Ervin will not be eligible to compete in FINA-sanctioned meets until September.
Ervin retired after the 2003 World Championships in Barcelona, saying he planned to concentrate on a musical career. "Music is still my passion," he told SwimInfo shortly before departing for Europe yesterday, "but I've really missed the water and being in top shape."
“I’m excited to be back in the water again," Ervin said. "As for the gold medal, it’s my belief that everyone can help out, whether it is in big or small ways, but it takes everyone to truly make a difference.”
He also said giving away his only Olympic gold medal — he also won silver as a member of the USA's 4×100-meter freestyle relay — would "give me an added incentive to replace it with another one in 2008 in Beijing," adding "I am fully committed to swimming through 2008."
Ervin’s decision to sell his gold medal to help tsunami victims was one that came only after long consideration. He first developed feelings for the relief effort while conducting swim clinics in Japan with Cal-Berkeley co-head swim coach Mike Bottom and Gary Hall, Jr., his co-gold medalist from Sydney. The three were in Japan last December shortly before the tsunami devastated vast regions of Asia, killing more than 200,000 people.
It was during this trip that Anthony began seriously thinking about coming out of retirement.

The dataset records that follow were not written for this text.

(** C9, refuted as stated: when both drivers decline the name [hd9], open
    returns NULL with [GRUB_ERR_UNKNOWN_DEVICE] after asking both, and
    the message is [disk `hd9' not found], the quote before the name a
    backquote, not the apostrophe of the claim. *)
Lemma open_not_found_message_has_backquote :
  let r := @grub_disk_open grub_x86_64 testdev test_probe
             (@open_state grub_x86_64) "hd9" in
  fst r = None
  /\ grub_errno (snd r) = GRUB_ERR_UNKNOWN_DEVICE
  /\ trace (snd r)
     = [EvOpen 3 "hd9" GRUB_ERR_UNKNOWN_DEVICE;
        EvOpen 0 "hd9" GRUB_ERR_UNKNOWN_DEVICE]
  /\ grub_errmsg (snd r) = "disk `hd9' not found"%string
  /\ grub_errmsg (snd r) <> "disk 'hd9' not found"%string.
Proof.
  cbv zeta. split; [reflexivity|]. split; [reflexivity|].
  split; [reflexivity|]. split; [reflexivity|].
  vm_compute. discriminate.
Qed.

(** C5: the read of [hook_run] calls the hook for the sectors 148 and 149
    with 512 bytes each. *)
Lemma read_hook_once_per_sector_witness :
  hook_calls (Z.to_nat (sectors_touched 0 1024)) 148 0 1024
  = [EvHook 148 0 512; EvHook 149 0 512]
  /\ exists reads,
       trace hook_run_state
       = trace (@test_state grub_small 1000 9 []) ++ reads
         ++ [EvHook 148 0 512; EvHook 149 0 512].
Proof.
  assert (Hrun : hook_run = Some (GRUB_ERR_NONE, hook_run_buf, hook_run_state))
    by (vm_compute; reflexivity).
  assert (Hsize : 0 <= 1024 < 2 ^ (@SIZE_BITS grub_small)) by (cbn; lia).
  pose proof (@read_hook_once_per_sector grub_small testdev eq_refl 10
                (@test_state grub_small 1000 9 []) part_disk 48 0 1024
                (fresh_buf 1024) hook_run_buf hook_run_state
                Hsize eq_refl Hrun) as H.
  cbv zeta in H. destruct H as (_ & (reads & Ht & _) & _).
  split; [reflexivity|]. exists reads. exact Ht.
Defined.

(** C5, refuted as stated: on a disk of unknown size, a read of two
    sectors from sector [2 ^ 64 - 1] on returns without error, and the
    hook is called for sector [2 ^ 64 - 1] and then for sector 0, which
    is not the next higher sector but the successor modulo [2 ^ 64]. *)
Lemma read_hook_sector_wraps :
  read_hook wrap_disk = true
  /\ match wrap_run with
     | Some (err, _, st') =>
         err = GRUB_ERR_NONE
         /\ trace st'
            = [EvRead (2 ^ 64 - 8) 8 GRUB_ERR_NONE; EvRead 0 8 GRUB_ERR_NONE;
               EvHook (2 ^ 64 - 1) 0 512; EvHook 0 0 512]
     | None => False
     end
  /\ 0 < 2 ^ 64 - 1.
Proof.
  split; [reflexivity|]. split; [vm_compute; split; reflexivity|reflexivity].
Qed.

(** ** Writing with a warm cache *)



(** ** A cache store that runs out of memory *)

(** C3: a read of sector 0 whose cluster read succeeds and whose cache
    store cannot allocate (the second allocation fails) delivers the 512
    bytes and returns [GRUB_ERR_OUT_OF_MEMORY]; so does a read of a whole
    cluster through the body loop whose store cannot allocate.  The
    cluster is not cached. *)
Theorem read_reports_store_failure :
  match @grub_disk_read grub_small testdev 10
          (@test_state grub_small 1000 9 [false; true]) (test_disk 1000 9)
          0 0 512 (fresh_buf 512) with
  | Some (err, buf, st') =>
      err = GRUB_ERR_OUT_OF_MEMORY
      /\ buf = pattern 0 512
      /\ trace st' = [EvRead 0 8 GRUB_ERR_NONE]
      /\ @cached grub_small (grub_disk_cache_table st') 0 0 0 = false
  | None => False
  end
  /\ match @grub_disk_read grub_small testdev 10
          (@test_state grub_small 1000 9 [true]) (test_disk 1000 9)
          0 0 4096 (fresh_buf 4096) with
  | Some (err, buf, st') =>
      err = GRUB_ERR_OUT_OF_MEMORY
      /\ buf = pattern 0 4096
      /\ trace st' = [EvRead 0 8 GRUB_ERR_NONE]
      /\ @cached grub_small (grub_disk_cache_table st') 0 0 0 = false
  | None => False
  end.
Proof. vm_compute. repeat split. Qed.

(** ** The last cluster of a disk *)

(** C7: on a disk of 8 sectors, exactly one cluster, a miss on sector 0
    skips the full-cluster read, reads one native sector and caches
    nothing; on a disk of 9 sectors the same request reads the cluster
    and caches it. *)
Theorem read_small_skips_last_cluster :
  match @grub_disk_read_small grub_small testdev
          (@test_state grub_small 8 9 []) (test_disk 8 9)
          0 0 512 (fresh_buf 512) 0 with
  | (err, buf, st') =>
      err = GRUB_ERR_NONE
      /\ buf = pattern 0 512
      /\ trace st' = [EvRead 0 1 GRUB_ERR_NONE]
      /\ @cached grub_small (grub_disk_cache_table st') 0 0 0 = false
  end
  /\ match @grub_disk_read_small grub_small testdev
          (@test_state grub_small 9 9 []) (test_disk 9 9)
          0 0 512 (fresh_buf 512) 0 with
  | (err, buf, st') =>
      err = GRUB_ERR_NONE
      /\ buf = pattern 0 512
      /\ trace st' = [EvRead 0 8 GRUB_ERR_NONE]
      /\ @cached grub_small (grub_disk_cache_table st') 0 0 0 = true
  end.
Proof. vm_compute. repeat split. Qed.

(** * Further properties of the code *)

(** ** The cache as a direct-mapped store *)

Lemma length_fresh_buf n : length (fresh_buf n) = Z.to_nat n.
Proof. unfold fresh_buf. apply length_replicate. Qed.

(** Copying [n] bytes over a fresh buffer of [n] bytes gives those
    bytes. *)
Lemma memcpy_fresh n (data : list byte) :
  0 <= n -> n <= Z.of_nat (length data) ->
  memcpy (fresh_buf n) 0 data n = take (Z.to_nat n) data.
Proof.
  intros Hn Hl. unfold memcpy.
  assert (Hlen : length (take (Z.to_nat n) data) = Z.to_nat n)
    by (rewrite length_take; lia).
  rewrite Hlen, length_fresh_buf.
  replace ((0 <=? 0) && (0 + Z.of_nat (Z.to_nat n) <=? Z.of_nat (Z.to_nat n)))
    with true by zbool.
  change (Z.to_nat 0) with 0%nat. cbn [take Nat.add app].
  rewrite drop_ge by (rewrite length_fresh_buf; lia).
  apply app_nil_r.
Qed.

Section CacheStore.
Context {P : Platform} {world : Type}.
Hypothesis P_ok : platform_ok P = true.
Implicit Types (st : state world).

It was also during this trip that he learned that flooding was a major problem for the Japanese people and he decided to make flood victims his cause in his venture back into swimming.
Shortly thereafter, while visiting his family in their new home in South Carolina, Ervin was invited by Coach Bottom to join the Cal-Berkeley swim team in Colorado Springs to work out at the Olympic Training Center. As fate would have it, the tsunami hit right after Christmas and Ervin found himself glued to the TV in between training sessions. At that point, helping out became an even bigger desire.

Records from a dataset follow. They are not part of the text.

(** * Agentation MCP: the annotation broker, its tool dispatcher and its CLI

    A shallow embedding of [src/cli.ts] (port parsing and the [server]
    command), [src/server/http.ts] (router, REST handlers, SSE handlers) and
    [src/server/mcp.ts] (tool catalog and [handleTool]), followed by the
    properties of the written specification that they decide.

    JavaScript strings are sequences of UTF-16 code units; they are modelled
    as [list N] so that [trim] and [parseInt] see exactly the characters the
    engine sees.  [str] embeds an ASCII literal. *)

From Stdlib Require Import List ZArith NArith Bool Lia String Ascii Sorted.
From Stdlib Require DecimalPos DecimalZ.
Import ListNotations.

Set Implicit Arguments.
Open Scope Z_scope.

(* ------------------------------------------------------------------------- *)
(** ** JavaScript built-ins used by the sources                               *)
(* ------------------------------------------------------------------------- *)

Module Js.

Definition jsstring := list N.

Definition str (s : string) : jsstring :=
  map N_of_ascii (list_ascii_of_string s).

Fixpoint eqb (a b : jsstring) : bool :=
  match a, b with
  | [], [] => true
  | x :: a', y :: b' => N.eqb x y && eqb a' b'
  | _, _ => false
  end.

(** WhiteSpace and LineTerminator code points of ECMAScript (the set both
    [String.prototype.trim] and the prefix skipping of [parseInt] use). *)
Definition isWhiteSpace (c : N) : bool :=
  ((9 <=? c) && (c <=? 13) || (c =? 32) || (c =? 160) || (c =? 5760)
   || (8192 <=? c) && (c <=? 8202) || (c =? 8232) || (c =? 8233)
   || (c =? 8239) || (c =? 8287) || (c =? 12288) || (c =? 65279))%N.

Fixpoint trimStart (s : jsstring) : jsstring :=
  match s with
  | c :: r => if isWhiteSpace c then trimStart r else s
  | [] => []
  end.

Definition trimEnd (s : jsstring) : jsstring := rev (trimStart (rev s)).

(** [String.prototype.trim]. *)
Definition trim (s : jsstring) : jsstring := trimEnd (trimStart s).

Definition digit (c : N) : option Z :=
  if ((48 <=? c) && (c <=? 57))%N then Some (Z.of_N c - 48) else None.

(** The longest prefix of decimal digits, read left to right; [acc] is
    [None] until a first digit has been seen. *)
Fixpoint digits (acc : option Z) (s : jsstring) : option Z :=
  match s with
  | c :: r =>
      match digit c with
      | Some d =>
          digits (Some (10 * match acc with Some a => a | None => 0 end + d)) r
      | None => acc
      end
  | [] => acc
  end.

(** [parseInt(s, 10)]: leading white space is skipped, one sign is read,
    then the longest digit prefix; [None] stands for NaN.  The result is the
    mathematical integer: the engine rounds it to a double, which is exact
    below 2^53 and monotone above, so every comparison the sources make
    (with 1, 65535, 65536 and event sequence numbers) is unaffected. *)
Definition parseInt (s : jsstring) : option Z :=
  match trimStart s with
  | 45%N :: r => option_map Z.opp (digits None r)
  | 43%N :: r => digits None r
  | r => digits None r
  end.

(** Truthiness of a string: the empty string is the only falsy one. *)
Definition truthy (s : jsstring) : bool :=
  match s with [] => false | _ => true end.

Fixpoint startsWith (p s : jsstring) : bool :=
  match p, s with
  | [], _ => true
  | x :: p', y :: s' => N.eqb x y && startsWith p' s'
  | _ :: _, [] => false
  end.

(** [String.prototype.includes]. *)
Fixpoint includes (needle hay : jsstring) : bool :=
  startsWith needle hay
  || match hay with
     | [] => false
     | _ :: hay' => includes needle hay'
     end.

Fixpoint uint_codes (u : Decimal.uint) : jsstring :=
  match u with
  | Decimal.Nil => []
  | Decimal.D0 r => 48%N :: uint_codes r
  | Decimal.D1 r => 49%N :: uint_codes r
  | Decimal.D2 r => 50%N :: uint_codes r
  | Decimal.D3 r => 51%N :: uint_codes r
  | Decimal.D4 r => 52%N :: uint_codes r
  | Decimal.D5 r => 53%N :: uint_codes r
  | Decimal.D6 r => 54%N :: uint_codes r
  | Decimal.D7 r => 55%N :: uint_codes r
  | Decimal.D8 r => 56%N :: uint_codes r
  | Decimal.D9 r => 57%N :: uint_codes r
  end.

(** [String(n)] and [`${n}`] for an integer [n]. *)
Definition ofInt (z : Z) : jsstring :=
  match Z.to_int z with
  | Decimal.Pos u => uint_codes u
  | Decimal.Neg u => 45%N :: uint_codes u
  end.

(** Splitting at every [/] (code unit 47); [cur] is the segment being read,
    reversed. *)
Fixpoint splitSlash (cur : jsstring) (s : jsstring) : list jsstring :=
  match s with
  | [] => [rev cur]
  | c :: r =>
      if (c =? 47)%N then rev cur :: splitSlash [] r
      else splitSlash (c :: cur) r
  end.

End Js.

(* ------------------------------------------------------------------------- *)
(** ** JSON values and what the platform provides                            *)
(* ------------------------------------------------------------------------- *)

Module Json.
Import Js.

(** A value as [JSON.parse] returns it.  Numbers are restricted to the
    integers, and an integer stands for the number the engine holds only
    when a double holds it exactly (size at most 2^53); an object holds one
    binding per key, in key order of the text. *)
#[local] Unset Elimination Schemes.
Inductive json : Type :=
| JNull
| JBool (b : bool)
| JNum (n : Z)
| JStr (s : jsstring)
| JArr (items : list json)
| JObj (fields : list (jsstring * json)).
#[local] Set Elimination Schemes.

“Selling my gold medal isn’t an attempt to grab the limelight,” said Ervin, who said he was impressed by Polish Olympic gold medalist Otylia Jedrzejczak, who raised over $82,000 last December for a children's leukemia hospital by auctioning off her gold medal. “Rather, it’s the least I can do to help give back a little of the good fortune I’ve experienced through the sport of swimming."
"There are different ways for individuals to make a positive impact on the world," he said. "Some people can contribute from their own funds. Since I'm broke, that wouldn't work for me. But the gold medal has value — we'll find out next week just how much — so it makes sense for me to use it to make my contribution."
Reunited with his coach, Mike Bottom, Ervin has been training in Berkeley since January. “I believe Anthony is ready to go from a competitive standpoint,” said Bottom, coach of the "World Sprint Team 2000" and co-head men’s swimming coach at UC Berkeley with Nort Thornton.
“It’s been good to work with him again. The year away from swimming actually focused him even more on the sport. Anthony has incredible natural talent and we are strategically working together to bring him to the top again.”